▶ [Task instructions]
In the entries below, which lines run from the one containing "0 < period → c_count c < u32_max →" to the one containing "Definition cd (l"? Copy exactly those lines, ends included, and no others.

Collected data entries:
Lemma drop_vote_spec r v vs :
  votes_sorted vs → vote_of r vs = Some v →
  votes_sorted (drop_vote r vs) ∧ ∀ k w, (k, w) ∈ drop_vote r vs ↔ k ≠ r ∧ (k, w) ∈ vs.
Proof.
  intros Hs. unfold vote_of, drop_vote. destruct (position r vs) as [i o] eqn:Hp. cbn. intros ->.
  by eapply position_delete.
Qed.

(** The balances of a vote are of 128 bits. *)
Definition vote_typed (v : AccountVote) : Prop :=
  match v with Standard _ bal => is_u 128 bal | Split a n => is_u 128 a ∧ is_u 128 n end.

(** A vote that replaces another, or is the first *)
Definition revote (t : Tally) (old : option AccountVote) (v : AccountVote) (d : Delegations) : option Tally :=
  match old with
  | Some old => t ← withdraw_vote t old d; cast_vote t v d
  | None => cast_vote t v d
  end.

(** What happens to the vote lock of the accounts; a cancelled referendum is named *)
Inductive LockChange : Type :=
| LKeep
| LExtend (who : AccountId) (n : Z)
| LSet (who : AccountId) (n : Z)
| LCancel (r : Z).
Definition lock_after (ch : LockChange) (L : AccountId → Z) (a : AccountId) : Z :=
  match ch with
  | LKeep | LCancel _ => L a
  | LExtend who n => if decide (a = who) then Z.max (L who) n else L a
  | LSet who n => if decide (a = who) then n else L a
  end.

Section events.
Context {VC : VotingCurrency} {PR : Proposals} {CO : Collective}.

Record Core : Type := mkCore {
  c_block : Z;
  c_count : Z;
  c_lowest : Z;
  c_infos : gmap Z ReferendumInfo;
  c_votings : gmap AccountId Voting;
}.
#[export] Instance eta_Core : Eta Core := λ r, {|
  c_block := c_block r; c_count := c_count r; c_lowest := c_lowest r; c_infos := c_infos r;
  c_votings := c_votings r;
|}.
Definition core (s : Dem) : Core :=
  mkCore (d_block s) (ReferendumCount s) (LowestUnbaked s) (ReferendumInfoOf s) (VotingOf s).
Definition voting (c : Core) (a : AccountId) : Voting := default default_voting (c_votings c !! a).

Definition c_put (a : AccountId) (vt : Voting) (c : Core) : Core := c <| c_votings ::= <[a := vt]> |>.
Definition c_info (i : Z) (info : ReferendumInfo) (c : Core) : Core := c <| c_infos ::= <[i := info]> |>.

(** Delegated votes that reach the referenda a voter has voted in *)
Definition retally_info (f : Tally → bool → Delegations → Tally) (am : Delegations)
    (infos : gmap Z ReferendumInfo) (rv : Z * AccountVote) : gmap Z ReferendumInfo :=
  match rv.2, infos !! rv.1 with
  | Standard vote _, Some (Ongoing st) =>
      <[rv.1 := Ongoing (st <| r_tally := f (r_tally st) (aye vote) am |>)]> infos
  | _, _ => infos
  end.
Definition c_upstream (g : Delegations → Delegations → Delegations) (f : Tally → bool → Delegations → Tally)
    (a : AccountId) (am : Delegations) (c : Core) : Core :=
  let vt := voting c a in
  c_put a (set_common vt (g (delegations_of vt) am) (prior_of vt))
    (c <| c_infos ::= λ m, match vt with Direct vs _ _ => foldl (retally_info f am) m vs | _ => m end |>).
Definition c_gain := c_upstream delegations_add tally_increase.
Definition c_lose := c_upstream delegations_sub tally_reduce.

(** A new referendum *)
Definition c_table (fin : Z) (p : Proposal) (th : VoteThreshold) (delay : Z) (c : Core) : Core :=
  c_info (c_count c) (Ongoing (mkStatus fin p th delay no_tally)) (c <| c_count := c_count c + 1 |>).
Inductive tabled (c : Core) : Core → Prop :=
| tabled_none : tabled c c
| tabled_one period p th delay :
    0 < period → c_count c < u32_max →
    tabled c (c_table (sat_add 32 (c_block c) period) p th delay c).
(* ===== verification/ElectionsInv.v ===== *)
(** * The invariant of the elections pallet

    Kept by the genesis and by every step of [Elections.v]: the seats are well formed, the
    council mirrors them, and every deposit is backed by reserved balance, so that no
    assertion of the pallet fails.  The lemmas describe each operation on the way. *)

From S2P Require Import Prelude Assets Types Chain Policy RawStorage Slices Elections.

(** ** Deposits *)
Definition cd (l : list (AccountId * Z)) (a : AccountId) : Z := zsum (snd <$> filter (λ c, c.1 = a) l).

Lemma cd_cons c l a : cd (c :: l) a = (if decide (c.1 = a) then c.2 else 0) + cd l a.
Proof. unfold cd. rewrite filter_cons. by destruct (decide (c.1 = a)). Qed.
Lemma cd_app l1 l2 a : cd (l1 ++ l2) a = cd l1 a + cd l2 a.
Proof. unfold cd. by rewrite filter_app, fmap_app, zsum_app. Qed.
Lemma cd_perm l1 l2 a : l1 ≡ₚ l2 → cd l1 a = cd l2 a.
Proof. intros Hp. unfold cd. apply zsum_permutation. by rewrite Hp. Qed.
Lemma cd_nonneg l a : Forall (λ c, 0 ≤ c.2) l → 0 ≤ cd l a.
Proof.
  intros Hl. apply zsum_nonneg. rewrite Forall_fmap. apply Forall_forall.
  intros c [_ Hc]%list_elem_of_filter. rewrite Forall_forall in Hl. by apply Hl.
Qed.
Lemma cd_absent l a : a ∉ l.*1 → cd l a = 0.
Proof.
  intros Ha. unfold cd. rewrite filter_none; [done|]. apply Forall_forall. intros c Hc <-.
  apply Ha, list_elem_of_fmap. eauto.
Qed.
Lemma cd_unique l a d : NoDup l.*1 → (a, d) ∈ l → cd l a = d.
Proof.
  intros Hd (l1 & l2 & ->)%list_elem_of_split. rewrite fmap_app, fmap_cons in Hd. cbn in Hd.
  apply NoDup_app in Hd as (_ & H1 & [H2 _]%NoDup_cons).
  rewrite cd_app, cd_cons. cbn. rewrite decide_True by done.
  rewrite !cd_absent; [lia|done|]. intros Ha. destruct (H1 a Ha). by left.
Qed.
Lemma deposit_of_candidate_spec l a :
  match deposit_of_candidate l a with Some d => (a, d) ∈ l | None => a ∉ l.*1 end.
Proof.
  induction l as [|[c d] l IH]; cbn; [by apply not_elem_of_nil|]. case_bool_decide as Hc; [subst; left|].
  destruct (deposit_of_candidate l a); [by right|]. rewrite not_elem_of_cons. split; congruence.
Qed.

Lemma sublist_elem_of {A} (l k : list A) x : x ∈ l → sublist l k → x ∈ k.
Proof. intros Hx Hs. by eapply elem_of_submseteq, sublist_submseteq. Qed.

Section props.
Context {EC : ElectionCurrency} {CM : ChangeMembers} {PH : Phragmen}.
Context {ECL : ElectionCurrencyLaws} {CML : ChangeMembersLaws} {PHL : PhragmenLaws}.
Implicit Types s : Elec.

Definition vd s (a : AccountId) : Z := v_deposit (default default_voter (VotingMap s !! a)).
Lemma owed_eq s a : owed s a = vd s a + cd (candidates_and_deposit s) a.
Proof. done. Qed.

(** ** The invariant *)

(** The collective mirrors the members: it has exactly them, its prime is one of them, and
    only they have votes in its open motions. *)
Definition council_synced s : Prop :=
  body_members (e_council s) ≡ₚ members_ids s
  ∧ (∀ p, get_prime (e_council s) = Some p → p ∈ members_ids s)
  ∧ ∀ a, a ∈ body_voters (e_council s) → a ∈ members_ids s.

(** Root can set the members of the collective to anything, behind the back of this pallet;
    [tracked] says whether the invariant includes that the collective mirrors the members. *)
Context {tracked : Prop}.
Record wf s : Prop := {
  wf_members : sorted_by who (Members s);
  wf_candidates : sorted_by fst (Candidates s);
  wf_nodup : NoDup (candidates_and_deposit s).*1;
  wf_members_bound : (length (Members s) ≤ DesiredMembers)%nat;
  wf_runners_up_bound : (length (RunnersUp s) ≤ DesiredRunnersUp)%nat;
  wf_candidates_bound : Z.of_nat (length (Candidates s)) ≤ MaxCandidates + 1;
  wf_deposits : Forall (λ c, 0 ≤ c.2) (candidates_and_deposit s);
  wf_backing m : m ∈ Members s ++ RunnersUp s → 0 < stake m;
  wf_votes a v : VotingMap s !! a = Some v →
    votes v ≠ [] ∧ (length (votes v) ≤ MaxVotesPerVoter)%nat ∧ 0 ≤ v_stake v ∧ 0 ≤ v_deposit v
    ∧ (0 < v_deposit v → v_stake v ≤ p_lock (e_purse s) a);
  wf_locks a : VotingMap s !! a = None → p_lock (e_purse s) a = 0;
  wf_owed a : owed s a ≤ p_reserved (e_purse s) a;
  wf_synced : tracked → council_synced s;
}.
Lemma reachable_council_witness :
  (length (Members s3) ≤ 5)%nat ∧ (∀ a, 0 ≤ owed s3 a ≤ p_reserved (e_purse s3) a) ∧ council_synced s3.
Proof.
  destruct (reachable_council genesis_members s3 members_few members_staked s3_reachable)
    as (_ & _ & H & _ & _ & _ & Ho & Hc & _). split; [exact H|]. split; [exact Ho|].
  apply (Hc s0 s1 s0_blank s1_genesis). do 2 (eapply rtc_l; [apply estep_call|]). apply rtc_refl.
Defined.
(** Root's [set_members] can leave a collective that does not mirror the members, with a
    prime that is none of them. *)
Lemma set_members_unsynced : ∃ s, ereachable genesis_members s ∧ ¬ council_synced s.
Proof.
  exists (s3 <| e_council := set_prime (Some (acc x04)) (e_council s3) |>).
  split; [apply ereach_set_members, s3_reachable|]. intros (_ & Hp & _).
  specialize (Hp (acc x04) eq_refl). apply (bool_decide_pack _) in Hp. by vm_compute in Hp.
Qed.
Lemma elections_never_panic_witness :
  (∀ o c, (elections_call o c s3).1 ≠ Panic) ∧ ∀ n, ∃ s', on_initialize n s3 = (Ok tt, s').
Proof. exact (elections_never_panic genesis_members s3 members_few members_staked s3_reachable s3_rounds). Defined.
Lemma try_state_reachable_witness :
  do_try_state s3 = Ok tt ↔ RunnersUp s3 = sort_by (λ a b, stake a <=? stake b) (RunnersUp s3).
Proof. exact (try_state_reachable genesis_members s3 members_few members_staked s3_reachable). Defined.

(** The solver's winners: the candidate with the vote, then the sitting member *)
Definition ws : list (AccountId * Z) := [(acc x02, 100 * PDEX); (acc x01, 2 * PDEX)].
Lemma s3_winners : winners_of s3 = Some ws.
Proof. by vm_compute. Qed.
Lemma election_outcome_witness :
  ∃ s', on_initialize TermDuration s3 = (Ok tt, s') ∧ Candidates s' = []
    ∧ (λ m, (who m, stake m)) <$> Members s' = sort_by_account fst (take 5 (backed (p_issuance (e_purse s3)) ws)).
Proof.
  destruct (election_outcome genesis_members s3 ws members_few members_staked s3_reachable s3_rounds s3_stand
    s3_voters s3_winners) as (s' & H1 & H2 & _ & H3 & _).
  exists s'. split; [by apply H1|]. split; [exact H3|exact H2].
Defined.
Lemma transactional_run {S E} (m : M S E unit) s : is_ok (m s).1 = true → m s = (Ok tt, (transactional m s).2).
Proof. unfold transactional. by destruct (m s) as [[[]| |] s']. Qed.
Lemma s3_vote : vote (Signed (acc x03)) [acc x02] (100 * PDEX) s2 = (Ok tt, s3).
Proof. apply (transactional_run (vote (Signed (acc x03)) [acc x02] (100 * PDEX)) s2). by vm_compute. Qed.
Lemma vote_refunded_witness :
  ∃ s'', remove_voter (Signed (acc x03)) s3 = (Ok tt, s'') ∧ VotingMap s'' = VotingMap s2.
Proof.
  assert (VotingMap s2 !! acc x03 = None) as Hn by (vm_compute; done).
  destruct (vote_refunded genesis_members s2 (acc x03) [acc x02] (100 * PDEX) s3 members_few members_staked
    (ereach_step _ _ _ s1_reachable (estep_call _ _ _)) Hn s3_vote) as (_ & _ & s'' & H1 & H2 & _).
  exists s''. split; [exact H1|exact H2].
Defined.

▶ [Exercise response]
    0 < period → c_count c < u32_max →
    tabled c (c_table (sat_add 32 (c_block c) period) p th delay c).
(* ===== verification/ElectionsInv.v ===== *)
(** * The invariant of the elections pallet

    Kept by the genesis and by every step of [Elections.v]: the seats are well formed, the
    council mirrors them, and every deposit is backed by reserved balance, so that no
    assertion of the pallet fails.  The lemmas describe each operation on the way. *)

From S2P Require Import Prelude Assets Types Chain Policy RawStorage Slices Elections.

(** ** Deposits *)
Definition cd (l : list (AccountId * Z)) (a : AccountId) : Z := zsum (snd <$> filter (λ c, c.1 = a) l).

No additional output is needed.